(Stored data entries)
· · · · · · ·

(** The rules of the grammar on the store do what they do by value. *)
Lemma grammar_at (self lx : nat) :
  forall n,
    (forall p h, holds h self lx p ->
                 simulated self lx (factor_at n self) (factor n p) h)
    /\ (forall r p h, holds h self lx p ->
                      simulated self lx (term_loop_at n r self) (term_loop n r p) h)
    /\ (forall p h, holds h self lx p ->
                    simulated self lx (term_at n self) (term n p) h)
    /\ (forall p h, holds h self lx p ->
                    simulated self lx (expression_at n self) (expression n p) h).
Proof.
  induction n as [ | n (IHf & IHl & IHt & IHe)].
  - split; [ | split; [ | split]]; intros;
      try apply (simulated_OutOfFuel (A := value)).
    cbn [term_loop_at term_loop].
    apply (simulated_fields self lx p); [assumption | ]. cbv beta iota.
    destruct (type_in _ _);
      [apply (simulated_OutOfFuel (A := value)) | apply simulated_Ok; assumption].
  - split; [ | split; [ | split]].
    + intros p h H. cbn [factor_at factor].
      apply (simulated_fields self lx p); [assumption | ]. cbv beta iota zeta.
      destruct (ttype (current_token p));
        try apply (simulated_Raise (A := value)).
      * apply simulated_eat_bind; [assumption | ]. intros p1 h1 _ H1.
        apply simulated_bind; [apply IHf; assumption | ].
        intros v q h2 _ H2. apply simulated_Ok. assumption.
      * apply simulated_eat_bind; [assumption | ]. intros p1 h1 _ H1.
        apply simulated_bind; [apply IHf; assumption | ].
        intros v q h2 _ H2. apply simulated_Ok. assumption.
      * apply simulated_eat_bind; [assumption | ]. intros p1 h1 _ H1.
        apply simulated_Ok. assumption.
      * apply simulated_eat_bind; [assumption | ]. intros p1 h1 _ H1.
        apply simulated_bind; [apply IHe; assumption | ].
        intros v q h2 _ H2.
        apply simulated_eat_bind; [assumption | ]. intros p3 h3 _ H3.
        apply simulated_Ok. assumption.
    + intros r p h H. cbn [term_loop_at term_loop].
      apply (simulated_fields self lx p); [assumption | ]. cbv beta iota zeta.
      destruct (ttype (current_token p)); cbn [type_in term_operators existsb
                                                 TokenType_eqb orb];
        try (apply simulated_Ok; assumption).
      * apply simulated_eat_bind; [assumption | ]. intros p1 h1 _ H1.
        apply simulated_bind; [apply IHf; assumption | ].
        intros v q h2 _ H2. cbv beta iota.
        apply simulated_lift_bind. intros r1 _. apply IHl. assumption.
      * apply simulated_eat_bind; [assumption | ]. intros p1 h1 _ H1.
        apply simulated_bind; [apply IHf; assumption | ].
        intros v q h2 _ H2. cbv beta iota.
        destruct (py_eq_zero v); [apply (simulated_Raise (A := value)) | ].
        apply simulated_lift_bind. intros r1 _. apply IHl. assumption.
      * apply simulated_eat_bind; [assumption | ]. intros p1 h1 _ H1.
        apply simulated_bind; [apply IHf; assumption | ].
        intros v q h2 _ H2. cbv beta iota.
        apply simulated_lift_bind. intros r1 _. apply IHl. assumption.
    + intros p h H. cbn [term_at term].
      apply simulated_bind; [apply IHf; assumption | ].
      intros v q h1 _ H1. apply IHl. assumption.
    + intros p h H. cbn [expression_at expression]. apply IHt. assumption.
Qed.

Lemma nth_error_last (h : store) (o : object) :
  nth_error (h ++ [o]) (List.length h) = Some o.
Proof.
  rewrite nth_error_app2 by lia. rewrite Nat.sub_diag. reflexivity.
Qed.

Lemma nth_error_before (h : store) (o : object) (a : nat) :
  (a < List.length h)%nat -> nth_error (h ++ [o]) a = nth_error h a.
Proof. intros H. apply nth_error_app1. exact H. Qed.

(** [evaluate] on a store: the outcome is that of [evaluate] on the text,
    two objects are new, and every object that was there is as it was. *)
Lemma evaluate_in_spec (t : string) (h : store) :
  exists h1,
    evaluate_in t h = Some (evaluate t, h1)
    /\ List.length h1 = S (S (List.length h))
    /\ extends h h1.
Proof.
  set (lx := List.length h). set (self := S lx).
  set (h1 := (h ++ [LexerObject (Lexer_init t)])%list).
  set (h2 := (h1 ++ [ParserObject lx None])%list).
  assert (L1 : List.length h1 = self).
  { unfold h1. rewrite List.length_app. simpl. unfold self, lx. lia. }
  assert (L2 : List.length h2 = S self).
  { unfold h2. rewrite List.length_app. simpl. lia. }
  assert (Hlx : nth_error h2 lx = Some (LexerObject (Lexer_init t))).
  { unfold h2. rewrite nth_error_before by (rewrite L1; unfold self; lia).
    apply nth_error_last. }
  assert (Hself : nth_error h2 self = Some (ParserObject lx None)).
  { unfold h2. rewrite <- L1. apply nth_error_last. }
  assert (Hold : forall a, (a < lx)%nat -> nth_error h2 a = nth_error h a).
  { intros a Ha. unfold h2.
    rewrite nth_error_before by (rewrite L1; unfold self; lia).
    unfold h1. apply nth_error_before. exact Ha. }
  assert (Hne : self <> lx) by (unfold self; lia).
  destruct (call_get_next_token h2 lx _ Hlx) as (l' & E & El).
  assert (Hrun : evaluate_in t h
                 = and_then (call lx get_next_token_in_place)
                     (fun tok => and_then (set_current_token self tok)
                                   (fun _ => parse_at (parse_fuel t) self)) h2).
  { unfold evaluate_in, evaluate_in_with, Lexer_new, Parser_new, and_then, allocate,
      lift.
    fold lx. fold h1. rewrite L1. fold h2.
    destruct (call lx get_next_token_in_place h2) as [[[tok | e | ] h3] | ];
      try reflexivity.
    destruct (set_current_token self tok h3) as [[[[] | e | ] h4] | ]; reflexivity. }
  rewrite Hrun. unfold and_then at 1. rewrite E.
  unfold evaluate, evaluate_with, evaluate_run, Parser_init.
  destruct (get_next_token (Lexer_init t)) as [[tok l1] | e | ]; cbn [value_of bind].
  - rewrite (El tok l1 eq_refl).
    set (h3 := write lx (LexerObject l1) h2).
    unfold and_then, set_current_token.
    assert (H3 : nth_error h3 self = Some (ParserObject lx None)).
    { unfold h3. rewrite nth_error_write_other by congruence. exact Hself. }
    rewrite H3.
    set (h4 := write self (ParserObject lx (Some tok)) h3).
    assert (H4 : holds h4 self lx (mkParser l1 tok)).
    { split; cbn [lexer current_token]; unfold h4.
      - rewrite nth_error_write_other by congruence.
        unfold h3. apply nth_error_write_same. rewrite L2. unfold self. lia.
      - apply nth_error_write_same. unfold h3. rewrite write_length, L2. lia. }
    destruct (proj2 (proj2 (proj2 (grammar_at self lx (parse_fuel t)))) _ _ H4)
      as (h5 & E5 & [L5 K5] & _).
    unfold parse_at. rewrite E5. exists h5.
    split; [reflexivity | ].
    assert (L4 : List.length h4 = S self).
    { unfold h4, h3. rewrite !write_length. exact L2. }
    split; [rewrite L5, L4; reflexivity | ].
    split; [rewrite L5, L4; unfold self, lx; lia | ].
    intros a Ha. fold lx in Ha.
    rewrite K5 by (unfold self; lia).
    unfold h4, h3. rewrite !nth_error_write_other by (unfold self; lia).
    apply Hold. exact Ha.
  - exists (write lx (LexerObject l') h2).
    split; [reflexivity | ]. rewrite write_length, L2.
    split; [reflexivity | ].
    split; [rewrite write_length, L2; unfold self, lx; lia | ].
    intros a Ha. fold lx in Ha.
    rewrite nth_error_write_other by lia. apply Hold. exact Ha.
  - exists (write lx (LexerObject l') h2).
    split; [reflexivity | ]. rewrite write_length, L2.
    split; [reflexivity | ].
    split; [rewrite write_length, L2; unfold self, lx; lia | ].
    intros a Ha. fold lx in Ha.
    rewrite nth_error_write_other by lia. apply Hold. exact Ha.
Qed.

(** A run leaves its two objects in the store: after ["2*3"] on the empty
    store, the lexer at the end of its text and the parser holding the
    end-of-input token. *)
Lemma evaluate_in_leaves_objects :
  evaluate_in "2*3" []
  = Some (Ok (VFloat (S754_finite false 6755399441055744 (-50))),
          [LexerObject (mkLexer "2*3" 3 None 1 4);
           ParserObject 0 (Some (mkToken EOF TVNone 1 4))]).
Proof. vm_compute. reflexivity. Qed.

(** C9: two separate calls of [evaluate] on the same text have the same
    outcome, the same value or the same exception, whatever the store each
    call starts from, in particular the store the other call has left, also
    after an exception.  Each call creates a lexer and a parser of its own,
    two new objects, and leaves every object that was there as it was; its
    outcome is that of [evaluate] by value, a function of the text alone,
    and never the exhaustion of the fuel. *)
Theorem C9_evaluate_is_deterministic (t : string) (h h' : store) :
  exists o h1 h1' h2,
    evaluate_in t h = Some (o, h1)
    /\ evaluate_in t h' = Some (o, h1')
    /\ evaluate_in t h1 = Some (o, h2)
    /\ o = evaluate t
    /\ o <> OutOfFuel
    /\ List.length h1 = S (S (List.length h)) /\ extends h h1
    /\ List.length h2 = S (S (List.length h1)) /\ extends h1 h2.
Proof.
  destruct (evaluate_in_spec t h) as (h1 & E1 & L1 & X1).
  destruct (evaluate_in_spec t h') as (h1' & E1' & _ & _).
  destruct (evaluate_in_spec t h1) as (h2 & E2 & L2 & X2).
  exists (evaluate t), h1, h1', h2.
  split; [exact E1 | ]. split; [exact E1' | ]. split; [exact E2 | ].
  split; [reflexivity | ]. split; [apply evaluate_fuel | ].
  split; [exact L1 | ]. split; [exact X1 | ]. split; [exact L2 | exact X2].
Qed.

· · · · · · ·

## Your assignment
Return exactly the lines from the beginning of the data above through the one containing "simulated self lx (term_loop_at", please. Include both end lines and add nothing else.

## Problem solution
(** The rules of the grammar on the store do what they do by value. *)
Lemma grammar_at (self lx : nat) :
  forall n,
    (forall p h, holds h self lx p ->
                 simulated self lx (factor_at n self) (factor n p) h)
    /\ (forall r p h, holds h self lx p ->
                      simulated self lx (term_loop_at n r self) (term_loop n r p) h)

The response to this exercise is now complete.